Complex kinetic competition

Having identified selection in vitro between two dissimilar structures, the event-driven Gillespie algorithm was used to make a kinetic simulation investigating the competition between the AP and P β-sheet structures over a range of concentrations. Figure 3 shows the evolving mass of aggregated peptides, broken down by elongation (Fig. 3(a)), then formation of 2D and 3D aggregates (Fig. 3(b,c)). A complex kinetic with two regimes is evident, at low and high concentrations.

Figure 3
figure 3

Evolution of microcrystal formation colored by parallel or antiparallel.

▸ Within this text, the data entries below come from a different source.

(* ===== verification/Backend.v ===== *)
(** * The process backend (crates/infrastructure/src/process/backend.rs,
      spawner.rs, supervisor.rs, registration.rs)

    [UnixProcessBackend] admits a bounded number of processes.  A caller of
    [spawn] sends its request to the spawner thread and waits for one reply; the
    spawner launches and passes the prepared child to the supervisor thread, which
    registers it, replies, and owns it until it has ended.  A request, and later its
    process, holds one admission, which is given back when it is dropped.  An event
    is one step of one thread; what launching and registering a child answer are
    arguments. *)

From S2P Require Import Prelude Process Threads.

(** ** State *)

Abbreviation request := nat.

Inductive Message := Launch (r : request) | Shutdown.

(** A caller of [spawn], at its next step; its request is named by its index. *)
Inductive caller :=
  | Checking                                  (* shutdown? *)
  | Admitting                                 (* try_update active *)
  | Sending                                   (* try_send, holding an admission *)
  | Waiting                                   (* result.recv() *)
  | Returned (r : result ProcessError ()).

(** The spawner thread (spawner.rs, run). *)
Inductive spawner :=
  | Sp_receiving
  | Sp_checking (r : request)
  | Sp_launching (r : request)
  | Sp_prepared (r : request)                 (* launched: shutdown? *)
  | Sp_passing (r : request)                  (* ready.try_send *)
  | Sp_draining
  | Sp_leaving
  | Sp_gone.
#[export] Instance spawner_eq_dec : EqDecision spawner.
Proof. solve_decision. Defined.

Record Backend := {
  bk_max : Z;
  bk_active : Z;
  bk_shutdown : bool;
  bk_immediate : bool;
  bk_spawn_stop : bool;
  bk_requests : list Message;
  bk_spawner : spawner;
  bk_ready : list request;
  (* the processes the supervisor owns, and whether it still runs *)
  bk_processes : list request;
  bk_supervising : bool;
  bk_callers : list caller;
  (* history: the replies sent, and the requests dropped without one *)
  bk_replies : list (request * result ProcessError ());
  bk_dropped : list request;
  (* history: what registering each process answered, and the processes retired *)
  bk_started : list (request * result ProcessError ());
  bk_retired : list request
}.

Definition put_flags (shutdown immediate spawn_stop : bool) (b : Backend) : Backend := {|
  bk_max := bk_max b; bk_active := bk_active b; bk_shutdown := shutdown; bk_immediate := immediate;
  bk_spawn_stop := spawn_stop; bk_requests := bk_requests b; bk_spawner := bk_spawner b; bk_ready := bk_ready b;
  bk_processes := bk_processes b; bk_supervising := bk_supervising b; bk_callers := bk_callers b;
  bk_replies := bk_replies b; bk_dropped := bk_dropped b;
  bk_started := bk_started b; bk_retired := bk_retired b |}.
Definition put_active (active : Z) (b : Backend) : Backend := {|
  bk_max := bk_max b; bk_active := active; bk_shutdown := bk_shutdown b; bk_immediate := bk_immediate b;
  bk_spawn_stop := bk_spawn_stop b; bk_requests := bk_requests b; bk_spawner := bk_spawner b;
  bk_ready := bk_ready b; bk_processes := bk_processes b; bk_supervising := bk_supervising b;
  bk_callers := bk_callers b; bk_replies := bk_replies b; bk_dropped := bk_dropped b;
  bk_started := bk_started b; bk_retired := bk_retired b |}.
Definition put_requests (l : list Message) (b : Backend) : Backend := {|
  bk_max := bk_max b; bk_active := bk_active b; bk_shutdown := bk_shutdown b; bk_immediate := bk_immediate b;
  bk_spawn_stop := bk_spawn_stop b; bk_requests := l; bk_spawner := bk_spawner b; bk_ready := bk_ready b;
  bk_processes := bk_processes b; bk_supervising := bk_supervising b; bk_callers := bk_callers b;
  bk_replies := bk_replies b; bk_dropped := bk_dropped b;
  bk_started := bk_started b; bk_retired := bk_retired b |}.
Definition put_spawner (s : spawner) (b : Backend) : Backend := {|
  bk_max := bk_max b; bk_active := bk_active b; bk_shutdown := bk_shutdown b; bk_immediate := bk_immediate b;
  bk_spawn_stop := bk_spawn_stop b; bk_requests := bk_requests b; bk_spawner := s; bk_ready := bk_ready b;
  bk_processes := bk_processes b; bk_supervising := bk_supervising b; bk_callers := bk_callers b;
  bk_replies := bk_replies b; bk_dropped := bk_dropped b;
  bk_started := bk_started b; bk_retired := bk_retired b |}.
Definition put_owned (ready processes : list request) (supervising : bool) (b : Backend) : Backend := {|
  bk_max := bk_max b; bk_active := bk_active b; bk_shutdown := bk_shutdown b; bk_immediate := bk_immediate b;
  bk_spawn_stop := bk_spawn_stop b; bk_requests := bk_requests b; bk_spawner := bk_spawner b;
  bk_ready := ready; bk_processes := processes; bk_supervising := supervising; bk_callers := bk_callers b;
  bk_replies := bk_replies b; bk_dropped := bk_dropped b;
  bk_started := bk_started b; bk_retired := bk_retired b |}.
Definition put_callers (l : list caller) (b : Backend) : Backend := {|
  bk_max := bk_max b; bk_active := bk_active b; bk_shutdown := bk_shutdown b; bk_immediate := bk_immediate b;
  bk_spawn_stop := bk_spawn_stop b; bk_requests := bk_requests b; bk_spawner := bk_spawner b;
  bk_ready := bk_ready b; bk_processes := bk_processes b; bk_supervising := bk_supervising b;
  bk_callers := l; bk_replies := bk_replies b; bk_dropped := bk_dropped b;
  bk_started := bk_started b; bk_retired := bk_retired b |}.
Definition put_history (replies : list (request * result ProcessError ())) (dropped : list request)
    (b : Backend) : Backend := {|
  bk_max := bk_max b; bk_active := bk_active b; bk_shutdown := bk_shutdown b; bk_immediate := bk_immediate b;
  bk_spawn_stop := bk_spawn_stop b; bk_requests := bk_requests b; bk_spawner := bk_spawner b;
  bk_ready := bk_ready b; bk_processes := bk_processes b; bk_supervising := bk_supervising b;
  bk_callers := bk_callers b; bk_replies := replies; bk_dropped := dropped;
  bk_started := bk_started b; bk_retired := bk_retired b |}.

Definition put_registry (started : list (request * result ProcessError ())) (retired : list request)
    (b : Backend) : Backend := {|
  bk_max := bk_max b; bk_active := bk_active b; bk_shutdown := bk_shutdown b; bk_immediate := bk_immediate b;
  bk_spawn_stop := bk_spawn_stop b; bk_requests := bk_requests b; bk_spawner := bk_spawner b;
  bk_ready := bk_ready b; bk_processes := bk_processes b; bk_supervising := bk_supervising b;
  bk_callers := bk_callers b; bk_replies := bk_replies b; bk_dropped := bk_dropped b;
  bk_started := started; bk_retired := retired |}.

Definition Backend_empty (max : Z) : Backend := {|
  bk_max := max; bk_active := 0; bk_shutdown := false; bk_immediate := false; bk_spawn_stop := false;
  bk_requests := []; bk_spawner := Sp_receiving; bk_ready := []; bk_processes := []; bk_supervising := true;
  bk_callers := []; bk_replies := []; bk_dropped := []; bk_started := []; bk_retired := [] |}.

(** [build]; the roots, the helper image and the threads are ready. *)
Definition Backend_new (max : Z) : result ProcessError Backend :=
  if (max =? 0) || (65536 <? max) then Err ProcessError_Capacity else Ok (Backend_empty max).

(** ** Requests *)

(** [Admission::drop] *)
Definition release_admission (b : Backend) : Backend := put_active (bk_active b - 1) b.

Definition send_reply (r : request) (x : result ProcessError ()) (b : Backend) : Backend :=
  put_history (bk_replies b ++ [(r, x)]) (bk_dropped b) b.

(** [reject]: the request is dropped, with its admission, before its reply. *)
Definition reject (r : request) (e : ProcessError) (b : Backend) : Backend :=
  send_reply r (Err e) (release_admission b).

(** A request dropped with the channel it was in: nobody replies. *)
Definition drop_request (r : request) (b : Backend) : Backend :=
  let b := release_admission b in put_history (bk_replies b) (bk_dropped b ++ [r]) b.

Definition launches (l : list Message) : list request :=
  l ≫= λ m, match m with Launch r => [r] | Shutdown => [] end.

(** [SyncSender::try_send] on the requests: room and a receiver. *)
Definition requests_send (m : Message) (b : Backend) : Backend * bool :=
  match bk_spawner b with
  | Sp_gone => (b, false)
  | _ => if len (bk_requests b) <? bk_max b + 1 then (put_requests (bk_requests b ++ [m]) b, true)
         else (b, false)
  end.

(** ** Spawn *)

Definition put_caller (i : nat) (c : caller) (b : Backend) : Backend :=
  put_callers (<[i := c]> (bk_callers b)) b.

Definition spawn_step (i : nat) (b : Backend) : Backend :=
  match bk_callers b !! i with
  | Some Checking =>
    put_caller i (if bk_shutdown b then Returned (Err ProcessError_Closed) else Admitting) b
  | Some Admitting =>
    if bk_active b <? bk_max b then put_caller i Sending (put_active (bk_active b + 1) b)
    else put_caller i (Returned (Err ProcessError_Capacity)) b
  | Some Sending =>
    match requests_send (Launch i) b with
    | (b, true) => put_caller i Waiting b
    | (b, false) => put_caller i (Returned (Err ProcessError_Closed)) (release_admission b)
    end
  | Some Waiting =>
    match list_find (λ x, x.1 = i) (bk_replies b) with
    | Some (_, (_, r)) => put_caller i (Returned r) b
    | None =>
      if bool_decide (i ∈ bk_dropped b)
      then put_caller i (Returned (Err (if bk_shutdown b then ProcessError_Closed else ProcessError_Internal))) b
      else b
    end
  | _ => b
  end.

Curves i–viii show concentrations increasing from 5 nM in multiples of 10. Spreads show minimum and maximum values reached in 10 replicates. Traces are averages over the replicates. ‘Frac. 1D+’ (a) shows peptides incorporated into any aggregate which is identifiably P or AP, therefore initially describes mostly single-sheet aggregates, for which AP is the most stable geometry. (b) shows formation of 2D aggregates, where complex kinetics driven by the availability of 1D aggregates and the stability of 2D+ aggregates begin to take effect. (c) shows the quite sharp kinetically-driven phase transition between AP dominance and AP-P coexistence in the final sample.

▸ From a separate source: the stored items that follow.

(* ===== verification/Publisher.v ===== *)
(** * The event publisher (crates/infrastructure/src/event_stream/publisher.rs)

    [EventStreamPublisher] reads one event after another from an attachment and
    appends each to an external event sink, which may fail, time out, or commit
    and lose the reply.  It keeps at most one event pending and retries exactly
    that one.  [publish_next] is one call of the asynchronous method; what the
    attachment and the sink answer, or that the caller drops the wait at either
    of the two awaits, are arguments. *)

From S2P Require Import Prelude Identity Replay Process Terminal Checkpoint Projection Session Quota.
From S2P Require Import LittleEndian EventCodec ObjectNames Context.
From Stdlib Require Import Sorting.Sorted.

(** What the code uses of the external [event_stream] crate: the version of its
    cursors, its stream keys, and which identifiers it accepts. *)
Class EventStream := {
  CURSOR_VERSION : Z;
  StreamKey : Type;
  StreamKey_eq_dec :: EqDecision StreamKey;
  event_id_new : list Z → bool;
  schema_id_new : list Z → bool
}.

Section publisher.
Context `{X : EventStream}.

(** ** Data

    [NewEvent], [Cursor] and [SinkRecord] are the external crate's records, with
    the fields the code builds or reads. *)

Record NewEvent := {
  ne_id : list Z;
  ne_schema_id : list Z;
  ne_schema_version : Z;
  ne_payload : list Z
}.
#[export] Instance NewEvent_eq_dec : EqDecision NewEvent.
Proof. solve_decision. Defined.

Record Cursor := { cu_stream : StreamKey; cu_version : Z; cu_offset : Z }.
Record SinkRecord := { sr_event : NewEvent; sr_cursor : Cursor }.

Record Publication := {
  pb_event_cursor : Cursor;
  pb_byte_cursor : ReplayCursor;
  pb_complete : bool
}.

At low concentrations (nM-mM) the AP structure elongates noticably faster, as the weaker ΔGc° for P β-sheet makes the formation of single-sheet aggregates reversible for these structures on timescales approximating that of collisions. The lead of AP in forming 1D aggregates translates into formation of 2D and 3D aggregates by hierarchical self-assembly and the AP system dominates assembly at lower concentrations. The small amount of P assembly which does take place in this regime shows a stochastic distribution of wait times, indicating that rare nucleation events are needed for highly stable 3D P aggregates to form. At high concentrations (mM and up), the gain of the AP system in forming 1D aggregates is overtaken by the P system in forming 2D aggregates: the stronger steric zipper and lateral assembly in the P geometry allows it to form 2D structures with long-term stability while the pool of free monomers is still not fully depleted. At these higher concentrations the proportion of 1D or higher AP aggregated peptide even takes a gradual downward trend, as peptides leave the 1D+ AP aggregates and are recruited into 2D and higher P aggregates. Within the simulation timescale, dominance of P over AP is never dramatic. The turnover at which the two are roughly equal is located at around 5 mM, the concentration at which a mixed population of fibrils was observed experimentally.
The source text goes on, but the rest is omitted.